Among the entries that follow, the required portion opens with the line containing "(** Reading the" and closes with the line containing "[by apply active_authority_spec|..].". Give that portion again exactly, and nothing else.

━━━ Task inputs

(* ===== verification/HostMethods.v ===== *)
(** * Every method of the host preserves the invariant

    For a call that sends: what was sent and where it is filed ([issues]). For a
    frame that arrives: which request it answers and what is left. *)

From S2P Require Import Prelude Types Abi Host HostProofs.

Section Methods.
Context {C E Value : Type}.
Context `{Clock C, Entropy E, NameEnv, JsonCodec ApprovalPrompt, JsonCodec (ProviderBody Value)}.
Implicit Types h : WalletHost C E.

Lemma host_authority h handle st :
  host_ok h -> wh_authorities h !! handle = Some st ->
  authority_ok (negotiated (wh_channel h)) handle st.
Proof. intros Hok. apply (do_authorities _ _ _ _ _ (co_derived _ (proj1 Hok))). Qed.

(** ** Requests *)

Lemma facts_valid facts now : validate_authority_facts facts now = Ok tt -> validate_authority facts = Ok tt.
Proof.
  unfold validate_authority_facts, validate_authority.
  destruct (_ || (haf_valid_until_unix_ms facts <=? now)) eqn:Hc; [done|].
  apply orb_false_elim in Hc as [-> Hv%N.leb_gt]. intros _.
  destruct (N.eqb_spec (haf_valid_until_unix_ms facts) 0); [lia|done].
Qed.

Lemma context_valid request r : authority_context_for_request request = Ok r ->
  r = request /\ validate_wallet_authority_context_request request = Ok tt.
Proof.
  unfold authority_context_for_request, validate_wallet_authority_context_request.
  destruct request as [net mg ns lease m].
  destruct (mg =? magic net), (all_zero ns), (lease =? 0), (bool_decide (m = Handshake)); simpl;
    try done. by intros [= <-].
Qed.

Lemma ready_negotiated h c : require_capability h c = Ok tt -> negotiated (wh_channel h) <> None.
Proof. intros (s & -> & _)%require_capability_Ok. done. Qed.

Lemma found_alike h h' handle st : alike h h' -> found_active h' handle st -> found_active h handle st.
Proof. intros (_ & Ha & _) [Hst Hp]. split; [by rewrite <- Ha|done]. Qed.

(** Reading the time, in a method that started in [h0]. *)
Lemma now_alike h0 h : host_ok h -> alike h0 h ->
  leaves (refused h0) (fun h' t => host_ok h' /\ alike h0 h') (now h).
Proof.
  intros Hok Hal. eapply leaves_weaken; [by apply now_spec|..].
  - intros h'. by apply alike_refused.
  - intros h' t (? & ?%alike_clock & _). split; [done|]. by eapply alike_trans.
Qed.

Lemma active_alike h0 h handle t : host_ok h -> alike h0 h ->
  leaves (refused h0) (fun h' st => h' = h /\ found_active h handle st) (active_authority h handle t).
Proof.
  intros Hok Hal. eapply leaves_weaken; [by apply active_authority_spec|..].
  - intros h'. by apply alike_refused.
  - by intros h' st (? & ? & _).
Qed.

Lemma enqueue_alike h0 h (body : ServiceRequest Value) class :
  host_ok h -> alike h0 h ->
  (forall handle revision id d method, class <> RequestClass.Approval handle revision id d method) ->
  leaves (refused h0) (fun h' q => host_ok h' /\ sent_request h body class h' q) (enqueue h body class).
Proof.
  intros Hok Hal Hne. eapply leaves_weaken.
  - apply enqueue_spec; [done|]. intros id. by apply class_ok_other.
  - intros h'. by apply alike_refused.
  - done.
Qed.

Lemma alike_refl h : alike h h.
Proof. split_and!; [by split|done..]. Qed.

Lemma refused_alike h h' : host_ok h' -> alike h h' -> refused h h'.
Proof. intros ? ?%alike_quiet. split; [done|by left]. Qed.

(** What a request leaves. *)
Abbreviation issued h := (fun h' (frame : HostFrame Value) => host_ok h' /\ exists body, issues h h' body frame).

(** A new authority under a handle that was never issued. *)
Lemma add_authority_ok h handle st :
  host_ok h -> handle ∉ wh_issued_authority_ids h -> count (wh_authorities h) < MAX_AUTHORITIES ->
  set_len (wh_issued_authority_ids h) < MAX_ISSUED_AUTHORITY_IDS ->
  authority_ok (negotiated (wh_channel h)) handle st ->
  host_ok (set_authorities (set_issued_authority_ids h ({[handle]} ∪ wh_issued_authority_ids h))
             (<[handle := st]> (wh_authorities h))).
Proof.
  intros [[] Hl] Hnew Hc Hi Hst. split; [|exact Hl]. split; cbn; try done.
  - apply derived_insert; [|done|done]. intros st0 Hin. destruct Hnew. apply co_handles.
    by apply elem_of_dom_2 in Hin.
  - rewrite dom_insert_L. by apply union_mono_l.
  - pose proof (count_insert_le (wh_authorities h) handle st). lia.
  - unfold set_len in *. rewrite size_union, size_singleton by set_solver. lia.
Qed.

Lemma register_authority_spec h facts :
  host_ok h ->
  leaves (refused h) (fun h' p => host_ok h' /\ exists body, issues h h' body p.2)
    (register_authority (Value := Value) h facts).
Proof.
  intros Hok. unfold register_authority. pose proof (refused_refl _ Hok) as Href.
  apply leaves_test; [done|]. intros [] Hcap%ready_negotiated.
  destruct (N.leb_spec MAX_AUTHORITIES (count (wh_authorities h))); [done|].
  destruct (N.leb_spec MAX_ISSUED_AUTHORITY_IDS (set_len (wh_issued_authority_ids h))); [done|].
  eapply leaves_bind; [apply now_alike; [done|apply alike_refl]|]. intros h1 t [Hok1 Hal1].
  apply leaves_test; [by apply refused_alike|]. intros [] Hfacts%facts_valid.
  eapply leaves_bind.
  { eapply leaves_weaken; [by apply random_authority_handle_spec|intros ?; by apply alike_refused|done]. }
  intros h2 handle (Hok2 & (e & ->) & Hfresh).
  assert (alike h (set_entropy h1 e)) as Hal2 by (eapply alike_trans; [done|apply alike_entropy]).
  eapply leaves_bind; [by apply enqueue_alike|]. intros h3 q [Hok3 Hsent].
  split.
  - destruct Hsent as [(s & _ & Hch & _) _ _ _ Hau _ _ Hhs _ _]. destruct Hal1 as ([] & Hau1 & _).
    cbn in Hau, Hhs. rewrite Hau1 in Hau. rewrite s_handles in Hhs, Hfresh.
    apply (add_authority_ok h3); rewrite ?Hhs, ?Hau; try done. rewrite Hch. by split.
  - exists (RegisterAuthority handle facts). eapply issues_intro; [|exact Hsent|..]; try done.
    constructor.
Qed.

Lemma settled_refl h : settled h h.
Proof. by repeat split. Qed.

(** The usual end of a method: the request is sent and its frame returned. *)
Lemma issue_now h0 h body class :
  host_ok h -> alike h0 h -> class_for body class -> entitled h0 body ->
  (forall handle revision id d, body <> DecideApproval handle revision id d) ->
  (forall handle revision id d method, class <> RequestClass.Approval handle revision id d method) ->
  leaves (refused h0) (issued h0)
    (let! h, queued := enqueue h body class in (h, Ok (queued_frame queued))).
Proof.
  intros Hok Hal Hcls Hent Hb Hc. eapply leaves_bind; [by apply enqueue_alike|].
  intros h1 q [Hok1 Hsent]. split; [done|]. exists body. eapply issues_intro; eauto using settled_refl.
Qed.

(** A method that sends and then moves an authority it read to another phase. *)
Lemma issue_and_phase h h1 handle st body class phase (f : WalletHost C E -> WalletHost C E) :
  host_ok h1 -> alike h h1 -> class_for body class -> entitled h body ->
  (forall handle revision id d, body <> DecideApproval handle revision id d) ->
  (forall handle revision id d method, class <> RequestClass.Approval handle revision id d method) ->
  wh_authorities h1 !! handle = Some st -> phase_ok phase ->
  (forall h2, host_ok h2 -> wh_authorities h2 !! handle = Some st ->
    host_ok (f h2) /\ invalidated h2 (f h2)
    /\ exists st', wh_authorities (f h2) !! handle = Some st' /\ as_binding st' = None) ->
  leaves (refused h) (issued h)
    (let! h, queued := enqueue h1 body class in
     let! h, _ := set_authority_phase (f h) handle phase in
     (h, Ok (queued_frame queued))).
Proof.
  intros Hok Hal Hcls Hent Hb Hc Hst Hph Hf. eapply leaves_bind; [by apply enqueue_alike|].
  intros h2 q [Hok2 Hsent]. destruct (Hf h2) as (Hok3 & Hinv & st' & Hst' & Hbind); [done| |].
  { by rewrite (sr_authorities _ _ _ _ _ Hsent). }
  assert (negotiated (wh_channel (f h2)) <> None) as Hneg.
  { rewrite (s_channel _ _ (proj1 Hinv)). by destruct (sr_session _ _ _ _ _ Hsent) as (s & _ & -> & _). }
  destruct (set_authority_phase_ok (f h2) handle phase st') as (h4 & -> & Hok4 & Hinv4); try done.
  split; [done|]. exists body.
  eapply issues_intro; [exact Hal|exact Hsent| |done..].
  apply invalidated_settled. by eapply invalidated_trans.
Qed.

Lemma register_detached_authority_spec h handle :
  host_ok h -> leaves (refused h) (issued h) (register_detached_authority h handle).
Proof.
  intros Hok. unfold register_detached_authority.
  apply leaves_test; [by apply refused_refl|]. intros [] Hcap%ready_negotiated.
  eapply leaves_bind; [apply now_alike; [done|apply alike_refl]|]. intros h1 t [Hok1 Hal1].
  pose proof (refused_alike _ _ Hok1 Hal1) as Href1.
  apply leaves_test; [done|]. intros st Hst%ok_or_Ok.
  destruct (as_phase st) eqn:Hp; try done.
  apply leaves_test; [done|]. intros [] Hfacts%facts_valid.
  eapply (issue_and_phase h h1 handle st _ _ _ id); try done; [constructor|].
  intros h2 Hok2 Hst2. split_and!; [done|apply invalidated_refl|]. exists st. split; [done|].
  pose proof (ao_binding _ _ _ (host_authority _ _ _ Hok2 Hst2)) as Hb.
  destruct (as_binding st) as [b|] eqn:Hbd; [|done]. destruct (Hb b) as [Hx _]; [done|]. congruence.
Qed.

Lemma invalidate_derived_step h handle st :
  host_ok h -> wh_authorities h !! handle = Some st ->
  host_ok (invalidate_authority_derived h handle)
  /\ invalidated h (invalidate_authority_derived h handle)
  /\ exists st', wh_authorities (invalidate_authority_derived h handle) !! handle = Some st'
       /\ as_binding st' = None.
Proof.
  intros Hok Hst. destruct (invalidate_authority_derived_spec h handle) as [Hi _].
  split_and!; [by eapply invalidated_ok|done|]. exists (with_binding st None None).
  split; [|done]. cbn. by rewrite lookup_alter_eq, Hst.
Qed.

Lemma replace_authority_spec h handle replacement :
  host_ok h -> leaves (refused h) (issued h) (replace_authority h handle replacement).
Proof.
  intros Hok. unfold replace_authority.
  apply leaves_test; [by apply refused_refl|]. intros [] Hcap.
  eapply leaves_bind; [apply now_alike; [done|apply alike_refl]|]. intros h1 t [Hok1 Hal1].
  pose proof (refused_alike _ _ Hok1 Hal1) as Href1.
  apply leaves_test; [done|]. intros [] Hfacts%facts_valid.
  eapply leaves_bind; [by apply active_alike|]. intros h2 st (-> & Hact).
  apply leaves_test; [done|]. intros r [Hr Hr0]%active_revision_Ok.
  apply leaves_test; [done|]. intros [] _.
  eapply (issue_and_phase h h1 handle st _ _ _ (fun h => invalidate_authority_derived h handle)); try done.
  - constructor.
  - split_and!; [done..|]. exists st. by eapply found_alike.
  - apply Hact.
  - intros h2. apply invalidate_derived_step.
Qed.

Lemma revoke_authority_spec h handle :
  host_ok h -> leaves (refused h) (issued h) (revoke_authority h handle).
Proof.
  intros Hok. unfold revoke_authority.
  apply leaves_test; [by apply refused_refl|]. intros [] Hcap.
  eapply leaves_bind; [apply now_alike; [done|apply alike_refl]|]. intros h1 t [Hok1 Hal1].
  eapply leaves_bind; [by apply active_alike|]. intros h2 st (-> & Hact).
  apply leaves_test; [by apply refused_alike|]. intros r [Hr Hr0]%active_revision_Ok.
  eapply (issue_and_phase h h1 handle st _ _ _ (fun h => invalidate_authority_derived h handle)); try done.
  - constructor.
  - split; [done|]. exists st. by eapply found_alike.
  - apply Hact.
  - intros h2. apply invalidate_derived_step.
Qed.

━━━━━━

● Written solution
(** Reading the time, in a method that started in [h0]. *)
Lemma now_alike h0 h : host_ok h -> alike h0 h ->
  leaves (refused h0) (fun h' t => host_ok h' /\ alike h0 h') (now h).
Proof.
  intros Hok Hal. eapply leaves_weaken; [by apply now_spec|..].
  - intros h'. by apply alike_refused.
  - intros h' t (? & ?%alike_clock & _). split; [done|]. by eapply alike_trans.
Qed.

Lemma active_alike h0 h handle t : host_ok h -> alike h0 h ->
  leaves (refused h0) (fun h' st => h' = h /\ found_active h handle st) (active_authority h handle t).
Proof.
  intros Hok Hal. eapply leaves_weaken; [by apply active_authority_spec|..].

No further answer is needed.